TASK STATEMENT = Filter the listing below down to the lines with the word "ArchiveView" and copy those.
■ ■ ■ ■ ■ ■ ■
(** Modelled from the spec: the inputs of the TargetResolver of
    [download_util.py] for an archive-backed bundle: the object locator,
    the bundle id, the byte length of the object and its index. *)
Record ArchiveView : Type := mkArchiveView {
  view_locator : string;
  view_bundle_id : string;
  view_byte_length : N;
  view_index : ArchiveIndex
}.

(** Modelled from the spec: the subpath an archive node of
    [download_util.py] stands for, empty for the archive object itself. *)
Definition node_path (n : ArchiveNode) : list string :=
  match n with
  | ArchiveRoot => []
  | ArchiveMember e => entry_path e
  end.

(** Modelled from the spec: node metadata in [download_util.py], root
    invariants 1 and 3 (size is the byte
    length of the archive object, mode is the full-access sentinel) and
    invariant 2 (size and mode of an entry come verbatim from the index). *)
Definition describe_archive (v : ArchiveView) (n : ArchiveNode) : ResolvedNode :=
  match n with
  | ArchiveRoot =>
      mkResolvedNode (view_locator v) (view_bundle_id v) Directory
                     (view_byte_length v) ROOT_MODE
  | ArchiveMember e =>
      mkResolvedNode (view_locator v ++ "/" ++ join "/" (entry_path e))
                     (last (entry_path e) EmptyString) (entry_kind e)
                     (entry_size e) (entry_mode e)
  end.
■ ■ ■ ■ ■ ■ ■
RESPONSE AREA =
Record ArchiveView : Type := mkArchiveView {
Definition describe_archive (v : ArchiveView) (n : ArchiveNode) : ResolvedNode :=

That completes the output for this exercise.